◆ **EXERCISE INSTRUCTIONS**
Search term "destruct": work out how many lines of the data below contain it, and answer with that number alone.

Collection entries
——
(* ===== verification/Allocator.v ===== *)
(** * The allocator interface

    What the rest of the kernel relies on of [malloc] and [free]
    (include/mm.h).  A client is proved against the class; mm/malloc.c
    discharges it for any page provider. *)

From stdpp Require Import base numbers list gmap.
From Stdlib Require Import ZArith Lia.
From S2P Require Import Prelude Memory Process Pages Liballoc LiballocInv LiballocProof LiballocMalloc LiballocFree LiballocSpec.

Local Open Scope Z_scope.

(** [G] is the ghost description of the heap: which blocks are live. *)
Class Allocator (S G : Type) `{HasMem S} := {
  malloc : Z -> M S Z;
  free : Z -> M S unit;
  heap_ok : S -> G -> Prop;
  heap_byte : S -> G -> Z -> Prop;      (* bytes of the allocator *)
  block : G -> Z -> Z -> Prop;          (* live blocks *)
  log_byte : S -> Z -> Prop;            (* the log of the running process *)
  room : S -> Z -> Prop;                (* the pages for a request are there *)
  out_of_memory : Prop;                 (* requests may fail *)

  block_law s g p n :
    heap_ok s g -> block g p n ->
    p mod 16 = 0 /\ 0 < p < 4294967296 /\ 0 <= n /\ mapped_range (get_mem s) p n /\
    forall a, in_block p n a -> ~ heap_byte s g a;

  log_law s g a : heap_ok s g -> log_byte s a -> ~ heap_byte s g a;

  (** Only the allocator's bytes matter to it. *)
  frame_law s g m :
    heap_ok s g -> agree (heap_byte s g) (get_mem s) m ->
    heap_ok (set_mem m s) g /\ (forall a, heap_byte (set_mem m s) g a <-> heap_byte s g a) /\
    (forall a, log_byte (set_mem m s) a <-> log_byte s a) /\
    (forall n, room s n -> room (set_mem m s) n);

  malloc_law s g n :
    heap_ok s g -> 0 <= n < 2147483648 -> room s n ->
    wp (malloc n) (fun p s' => exists g', heap_ok s' g' /\
      agree (fun a => ~ heap_byte s g a /\ ~ log_byte s a) (get_mem s) (get_mem s') /\
      (forall a, log_byte s' a <-> log_byte s a) /\
      (forall a, heap_byte s' g' a -> heap_byte s g a) /\
      ((p = 0 /\ out_of_memory /\ g' = g) \/
       (p <> 0 /\ (forall a, in_block p n a -> heap_byte s g a) /\
        forall q k, block g' q k <-> block g q k \/ (q = p /\ k = n)))) s;

  free_law s g p n :
    heap_ok s g -> block g p n -> (forall a, log_byte s a -> ~ in_block p n a) ->
    wp (free p) (fun _ s' => exists g', heap_ok s' g' /\
      agree (fun a => ~ heap_byte s g a /\ ~ in_block p n a) (get_mem s) (get_mem s') /\
      (forall a, log_byte s' a <-> log_byte s a) /\
      (forall a, heap_byte s' g' a -> heap_byte s g a \/ in_block p n a) /\
      (forall q k, block g q k <-> block g' q k \/ (q = p /\ k = n)) /\
      forall k, ~ block g' p k) s;
}.

Section liballoc.
Context {A : Type} `{PageProvider A}.

Definition lib_log (h : heap A) (a : Z) : Prop := h_proc h <> 0 /\ log_bytes (h_proc h) a.

Lemma not_lib_log h a : ~ lib_log h a <-> quiet (h_proc h) a.
Proof. unfold lib_log, quiet. tauto. Qed.

#[export] Program Instance liballoc_allocator : Allocator (heap A) (list mjr) := {|
  malloc := Liballoc.malloc;
  free := Liballoc.free;
  heap_ok := heap_inv;
  heap_byte := owned;
  block := live;
  log_byte := lib_log;
  room h n := pages_room (h_mem h) (h_arch h) (new_pages (n + 32));
  out_of_memory := may_fail;
|}.
Next Obligation.
  intros s g p n [_ Hr] Hl. destruct (live_facts _ _ _ _ Hr Hl) as (? & ? & ? & ?).
  split_and!; [done|lia|lia|done|done|]. intros a Ha. exact (live_not_owned s g p n a Hr Hl Ha).
Qed.
Next Obligation.
  intros s g a [_ Hr] [Hp Hl] Ho. by eapply (rep_quiet s g).
Qed.
Next Obligation.
  intros s g m [Hl Hr] Ha. destruct (rep_agree s (set_mem m s) g) as [Hr' Ho]; try done.
  { apply (rep_bet _ _ Hr). }
  split_and!; [split; done|exact Ho|done|].
  intros n. eapply pages_frame; [apply (rep_pages _ _ Hr)|].
  eapply agree_mono; [exact Ha|]. by right.
Qed.
Next Obligation.
  intros s g n Hi Hn Hroom. eapply wp_mono; [by apply (wp_malloc s g n)|].
  intros p s' [(-> & Hf & Hi' & [Ha Ho Hp _])|(g' & x & Hd)].
  - exists g. split_and!; [done| | |exact Ho|by left].
    + eapply agree_mono; [exact Ha|]. intros a [? ?%not_lib_log]. done.
    + intros a. unfold lib_log. by rewrite Hp.
  - destruct (malloc_done_facts _ _ _ _ _ _ _ (proj2 Hi) Hd) as (Hi' & Hl & _).
    destruct Hd as [_ _ [Ha Ho Hp _] _ Hpx Hrq Hu]. exists g'. split_and!; [done| | |exact Ho|right].
    + eapply agree_mono; [exact Ha|]. intros a [? ?%not_lib_log]. done.
    + intros a. unfold lib_log. by rewrite Hp.
    + destruct (live_facts s' g' p n (proj2 Hi') ltac:(apply Hl; by right)) as (_ & ? & _).
      split_and!; [lia| |exact Hl]. intros a Hb. apply Hu. by rewrite Hpx, <-Hrq in Hb.
Qed.
Next Obligation.
  intros s g p n Hi Hl Hlog.
  destruct (live_split _ _ _ Hl) as (L1 & j & l1 & x & l2 & L2 & -> & Hm & -> & ->).
  eapply wp_mono; [apply (wp_free s L1 j l1 x l2 L2); [done|done|]|].
  { destruct (decide (h_proc s = 0)); [by left|right]. intros a Ha. by apply Hlog. }
  intros [] s' Hd. exists (after_free L1 j l1 l2 L2).
  destruct (free_done_facts s (L1 ++ j :: L2) x s' _ (proj2 Hi) Hd) as (Hi' & Hl' & Hno & _).
  destruct Hd as [_ _ [Ha Ho Hp _] _].
  split_and!; [done|exact Ha| |exact Ho|done|done].
  intros a. unfold lib_log. by rewrite Hp.
Qed.
End liballoc.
——
◆ **EXPECTED OUTPUT**
9